Ana sorriu, pois descobrira uma maneira de ajudar o filho a passar pela dor do luto.

- Vamos lá... Do que é feita a Terra das Fadas?

Ele nem piscou para responder.

- De coisas doces!

- E que coisas doces temos aqui?

Dessa vez, ele precisou de um tempo para responder.

- As goiabas, mãe?

Sorriso aberto, ela assentiu, concordando.

- Isso mesmo, filhote. Pegue aquela que está no galho mais baixo... Assim... Agora, traga aqui.

A fruta foi colocada bem defronte ao focinho do coelho.

- Muito bem, e sabe o que mais tem na Terra das Fadas?

- Cores!!! Muitas cores!

A mãe não precisou dizer mais nada, pois o pequeno correu para colher algumas flores, acompanhado por Phoebe. Nugu, o Selvagem - como a mãe o chamava - devastara o pequeno quintal. Sobraram a goiabeira, a videira, um pé de acerola, muitas marias-sem-vergonha e flores rasteiras. Miguel voltou com as mãozinhas cheias de cores: vermelhas, amarelas, brancas, roxas, azuis. Uma boa coleção para indicar o caminho. Sem esperar ordem posterior, arrumou-as ao redor do bichinho com cuidado.

- Falta alguma coisa?

A mãe sorriu.

- Falta um pouco de esperança. Sem isso, como o Nugu vai achar o caminho?

Miguel ficou desolado.

- Mas mãe... Como a gente vai arrumar esperança?

Ela pareceu ficar pensativa.

- Bom, a cor que representa a esperança é verde...

- E as folhas são verdes! Eu vou usar as do pé-de-uva, porque eram as que o Nugu mais gostava e não conseguia alcançar.

A mãe conteve um arrepio ao vê-lo subir no banquinho de concreto para pegar folhas de parreira. Ele voltou com um punhado nas mãos, que entregou muito sério.

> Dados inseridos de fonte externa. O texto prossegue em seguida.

Lemma createChain_ok l l' : createChain l = (l', None) -> table l' !! chainName = Some (before l) /\ forall c, c <> chainName -> table l' !! c = table l !! c.
Proof.
  unfold createChain, runIPTables, before, table. destruct (iptables ["-L"; _; "-n"] (firewall l)) as [f [e|]] eqn:E; cbn.
  - destruct (iptables ["-N"; _] f) as [f2 e2] eqn:E2. intros [= <- ->]. cbn.
    destruct (ipt_new _ _ _ E2) as [Hn ->]. rewrite (ipt_fail _ _ _ _ E) in Hn |- *. rewrite Hn, lookup_insert_eq. split; [done|]. intros c Hc. by rewrite lookup_insert_ne.
  - intros [= <-]. cbn. destruct (ipt_exists _ _ _ E) as [old Ho]. rewrite (ipt_list _ _ _ E), Ho. done.
Qed.

Lemma flush_ok l old : table l !! chainName = Some old ->
  exists stale, table (tryRule l ["-F"; chainName]) !! chainName = Some stale /\ (stale = [] \/ stale = old) /\ forall c, c <> chainName -> table (tryRule l ["-F"; chainName]) !! c = table l !! c.
Proof.
  intros Hold. unfold tryRule, runIPTables, table in *. destruct (iptables ["-F"; _] (firewall l)) as [f [e|]] eqn:E; cbn.
  - exists old. rewrite (ipt_fail _ _ _ _ E). auto.
  - destruct (ipt_flush _ _ _ E) as [_ ->]. exists []. rewrite lookup_insert_eq. split_and!; [done|auto|]. intros c Hc. by rewrite lookup_insert_ne.
Qed.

- Eu vou arrumá-las na direção da Terra das Fadas. Você sabe onde fica?

O menino apontou para o sol poente. Ela colocou-as em fila, saindo das patinhas da frente até quase a escada que descia para a casa onde moravam.

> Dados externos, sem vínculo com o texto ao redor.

Definition set_sm (s : StateMachine.tunnelStateMachine) (m : Manager) : Manager :=
  mkManager (config m) s (cb m) (idle m) (shut m) (muxClient m) (killSwitch m) (lane m) (connCfg m) (currentSNI m)
    (lastGoodSNI m) (lastGoodTransport m) (reconnecting m) (reconnectDone m) (dones m) (reconnectAttempts m)
    (boFailCount m) (boLastSuccessAt m) (connectedAt m) (healthy m) (healthMsg m).
Definition set_cb (b : Breaker.circuitBreaker) (m : Manager) : Manager :=
  mkManager (config m) (sm m) b (idle m) (shut m) (muxClient m) (killSwitch m) (lane m) (connCfg m) (currentSNI m)
    (lastGoodSNI m) (lastGoodTransport m) (reconnecting m) (reconnectDone m) (dones m) (reconnectAttempts m)
    (boFailCount m) (boLastSuccessAt m) (connectedAt m) (healthy m) (healthMsg m).
Definition set_config (c : Config) (m : Manager) : Manager :=
  mkManager c (sm m) (cb m) (idle m) (shut m) (muxClient m) (killSwitch m) (lane m) (connCfg m) (currentSNI m)
    (lastGoodSNI m) (lastGoodTransport m) (reconnecting m) (reconnectDone m) (dones m) (reconnectAttempts m)
    (boFailCount m) (boLastSuccessAt m) (connectedAt m) (healthy m) (healthMsg m).
Definition set_idle (i : IdleSet.idleSet) (closed : list nat) (m : Manager) : Manager :=
  mkManager (config m) (sm m) (cb m) i (shut m ++ closed) (muxClient m) (killSwitch m) (lane m) (connCfg m) (currentSNI m)
    (lastGoodSNI m) (lastGoodTransport m) (reconnecting m) (reconnectDone m) (dones m) (reconnectAttempts m)
    (boFailCount m) (boLastSuccessAt m) (connectedAt m) (healthy m) (healthMsg m).
Definition set_mux (x : bool) (m : Manager) : Manager :=
  mkManager (config m) (sm m) (cb m) (idle m) (shut m) x (killSwitch m) (lane m) (connCfg m) (currentSNI m)
    (lastGoodSNI m) (lastGoodTransport m) (reconnecting m) (reconnectDone m) (dones m) (reconnectAttempts m)
    (boFailCount m) (boLastSuccessAt m) (connectedAt m) (healthy m) (healthMsg m).
Definition set_killSwitch (k : option bool) (m : Manager) : Manager :=
  mkManager (config m) (sm m) (cb m) (idle m) (shut m) (muxClient m) k (lane m) (connCfg m) (currentSNI m)
    (lastGoodSNI m) (lastGoodTransport m) (reconnecting m) (reconnectDone m) (dones m) (reconnectAttempts m)
    (boFailCount m) (boLastSuccessAt m) (connectedAt m) (healthy m) (healthMsg m).
Definition set_connected (now : Z) (ln : bool) (m : Manager) : Manager :=
  mkManager (config m) (sm m) (cb m) (idle m) (shut m) (muxClient m) (killSwitch m) (lane m || ln) (connCfg m) (currentSNI m)
    (lastGoodSNI m) (lastGoodTransport m) (reconnecting m) (reconnectDone m) (dones m) (reconnectAttempts m)
    (boFailCount m) (boLastSuccessAt m) now (healthy m) (healthMsg m).
Definition set_sni (s : string) (m : Manager) : Manager :=
  mkManager (config m) (sm m) (cb m) (idle m) (shut m) (muxClient m) (killSwitch m) (lane m) (connCfg m) s
    (lastGoodSNI m) (lastGoodTransport m) (reconnecting m) (reconnectDone m) (dones m) (reconnectAttempts m)
    (boFailCount m) (boLastSuccessAt m) (connectedAt m) (healthy m) (healthMsg m).
Definition set_reconnect (r : bool) (d : nat) (ds : list bool) (m : Manager) : Manager :=
  mkManager (config m) (sm m) (cb m) (idle m) (shut m) (muxClient m) (killSwitch m) (lane m) (connCfg m) (currentSNI m)
    (lastGoodSNI m) (lastGoodTransport m) r d ds (reconnectAttempts m)
    (boFailCount m) (boLastSuccessAt m) (connectedAt m) (healthy m) (healthMsg m).
Definition set_counts (attempts fails last : Z) (m : Manager) : Manager :=
  mkManager (config m) (sm m) (cb m) (idle m) (shut m) (muxClient m) (killSwitch m) (lane m) (connCfg m) (currentSNI m)
    (lastGoodSNI m) (lastGoodTransport m) (reconnecting m) (reconnectDone m) (dones m) attempts
    fails last (connectedAt m) (healthy m) (healthMsg m).
Definition SetHealthy (h : bool) (msg : string) (m : Manager) : Manager :=
  mkManager (config m) (sm m) (cb m) (idle m) (shut m) (muxClient m) (killSwitch m) (lane m) (connCfg m) (currentSNI m)
    (lastGoodSNI m) (lastGoodTransport m) (reconnecting m) (reconnectDone m) (dones m) (reconnectAttempts m)
    (boFailCount m) (boLastSuccessAt m) (connectedAt m) h msg.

- Agora, vamos fechar os olhos e pensar em coisas boas...

- Eu já sei no que eu vou pensar, mãe. Vou imaginar o Nugu correndo na Terra das Fadas!

Os dois deram-se as mãos. Ana começou a pensar também, desejando que o bichinho estivesse bem, onde quer que fosse.

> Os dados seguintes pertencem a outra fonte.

Lemma loop_spec turns m st m' st' o ws : reconnect_loop turns m st = (m', st', o, ws) -> zeroRTTSNI st = "" -> loop_ok m st m' st' o ws.
Proof.
  revert m st m' st' o ws. induction turns as [|t turns IH]; intros m st m' st' o ws H Hz; cbn [reconnect_loop] in H.
  { injection H as <- <- <- <-. split; try done; try (by left); intros; rewrite ?zlen_nil; lia. }
  set (n := attempts st + 1) in *. set (m1 := set_counts (u32 n) (boFailCount m) (boLastSuccessAt m) m) in *.
  set (st1 := mkRS _ _ _ _ _ n) in *.
  destruct (t_cancelled t); [injection H as <- <- <- <-; split; try done; try (by left); intros; rewrite ?zlen_nil; lia|].
  destruct (_ && _) eqn:Emax.
  { injection H as <- <- <- <-. bool_to_prop. cbn in *. split; try done; try (by left); [split; [apply SetError_state|done]|intros; rewrite zlen_nil; lia]. }
  destruct (prepareAttempt st1 m1) as [m2 st2] eqn:Ep.
  apply prepareAttempt_spec in Ep as (K2 & C2 & B2 & S2 & H2 & Z2 & D2 & A2 & O2 & T2); [|done].
  destruct (if (n =? 1) && _ then _ else _) as [m3 e] eqn:Ea. apply attempt_spec in Ea as (F3 & S3 & H3); [|done|done].
  pose proof (frame_keeps _ _ F3) as K3.
  assert (K13 : keeps m m3) by (etrans; [|exact K3]; etrans; [|exact K2]; done).
  assert (T3 : (fellBackToAuto st2 = fellBackToAuto st /\ Transport (config m3) = Transport (config m)) \/ fellBackToAuto st2 = true).
  { rewrite (fr_config _ _ F3). destruct T2 as [[-> ->]|[? _]]; [by left|by right]. }
  destruct e as [er|].
  2:{ injection H as <- <- <- <-. constructor; [by destruct K13; split|exact O2|exact T3|done|intros Hh; cbn; by rewrite H3, H2|done|].
      intros; rewrite zlen_nil; lia. }
  set (m4 := fail_breaker _ _) in *. destruct (nextBackoff (ReconnectMaxDelay (config m4)) st2) as [st5 w] eqn:Eb.
  assert (K4 : keeps m m4) by (by destruct K13; split). destruct (keeps_max _ _ K4) as [Emx Edl].
  apply nextBackoff_spec in Eb as (O5 & F5 & Z5 & A5 & W5). rewrite Edl, D2 in W5. cbn [delay st1] in W5.
  assert (Hn : 0 < MaxReconnectAttempts (config m) -> n <= MaxReconnectAttempts (config m)).
  { intros Hp. apply andb_false_iff in Emax as [E|E]; bool_to_prop; cbn in E; lia. }
  destruct (t_cancelled_waiting t).
  { injection H as <- <- <- <-. split; try done.
    - by rewrite O5, O2.
    - by rewrite F5.
    - by right.
    - intros Hd1 Hd2 Hd3 i x Hx. destruct i as [|i]; [|done]. injection Hx as <-. destruct (W5 Hd1 Hd2 Hd3) as [E1 ->]. rewrite E1. f_equal. lia.
    - intros Hp Hle. rewrite zlen_cons, zlen_nil. specialize (Hn Hp). lia. }
  destruct (reconnect_loop turns m4 st5) as [[[m6 st6] o6] ws6] eqn:Er. injection H as <- <- <- <-.
  destruct (IH _ _ _ _ _ _ Er) as [L1 L2 L3 L4 L5 L6 L7]; [by rewrite Z5|]. rewrite Emx, Edl in *. split.
  - by etrans.
  - by rewrite L2, O5, O2.
  - rewrite F5 in L3. destruct L3 as [[-> L3]|L3]; [|by right]. destruct T3 as [[E1 E2]|E1]; [left|by right].
    split; [done|]. rewrite L3. exact E2.
  - destruct o6; try done. right. destruct L4 as [->|L4]; [exact S3|done].
  - intros Hh. by apply L5.
  - intros Hd1 Hd2 Hd3 i x Hx. destruct (W5 Hd1 Hd2 Hd3) as [E1 E2]. destruct i as [|i].
    + injection Hx as <-. rewrite E2, E1. f_equal. lia.
    + cbn in Hx. rewrite (L6 ltac:(lia) ltac:(lia) Hd3 i x Hx), E1.
      replace (Z.of_nat (S i) + 1) with (1 + (Z.of_nat i + 1)) by lia. rewrite (Z.pow_add_r 2 1 (Z.of_nat i + 1)) by lia.
      apply min_double; [lia..|]. assert (0 < 2 ^ (Z.of_nat i + 1)) by (apply Z.pow_pos_nonneg; lia). lia.
  - intros Hp Hle. specialize (Hn Hp). rewrite zlen_cons. rewrite A5, A2 in L7. cbn [attempts st1] in L7. specialize (L7 Hp ltac:(lia)). lia.
Qed.

(** ** Reconnecting *)

Lemma IsConnected_state m : IsConnected m = StateMachine.is_connected (mstate m).
Proof. done. Qed.

Lemma endReconnect_spec d st m m' : m' = endReconnect d st m ->
  reconnecting m' = false /\ dones m' = <[d := true]> (dones m) /\ reconnectDone m' = reconnectDone m /\ sm m' = sm m /\ cb m' = cb m /\
  boFailCount m' = boFailCount m /\ healthy m' = healthy m /\
  config m' = (if fellBackToAuto st then with_transport (config m) (originalTransport st) else config m).
Proof. intros ->. unfold endReconnect. by destruct (fellBackToAuto st). Qed.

Um vento frio bateu, vindo do nascente para o poente. Ela abriu os olhos. Viu que Miguel batia palmas e sorria, enquanto Phoebe latia alucinada.

Um pequeno rodamoinho erguera as flores e folhas, que agora agitavam-se no ar.

- Olha, mãe, as fadas, elas vieram buscar o Nugu!

A cachorra parecia concordar, latindo e correndo, como se acenasse um adeus. Ana olhou para a mistura de cores a sua frente. Não tinha a pureza de seu filho ou da vira-lata, mas via borboletas no meio das pétalas.

E tufos de algodão, brancos e macios como pelo de coelho, também giravam alegremente. O rodamoinho avançou, envolvendo-a. Ela ouviu o som de gargalhadas alegres e pareceu sentir, pela última vez, o calor do coelho, que tantas vezes aninhara no colo.

Uma lufada mais forte e o pequeno tufão continuou sua jornada para o sol que terminava de se pôr. Phoebe deitou-se, quase tão esbaforida e exausta quanto Miguel, sentado ao seu lado.

Ana deu uma última olhada no corpo e de repente ele não parecia mais tão vivo quanto antes.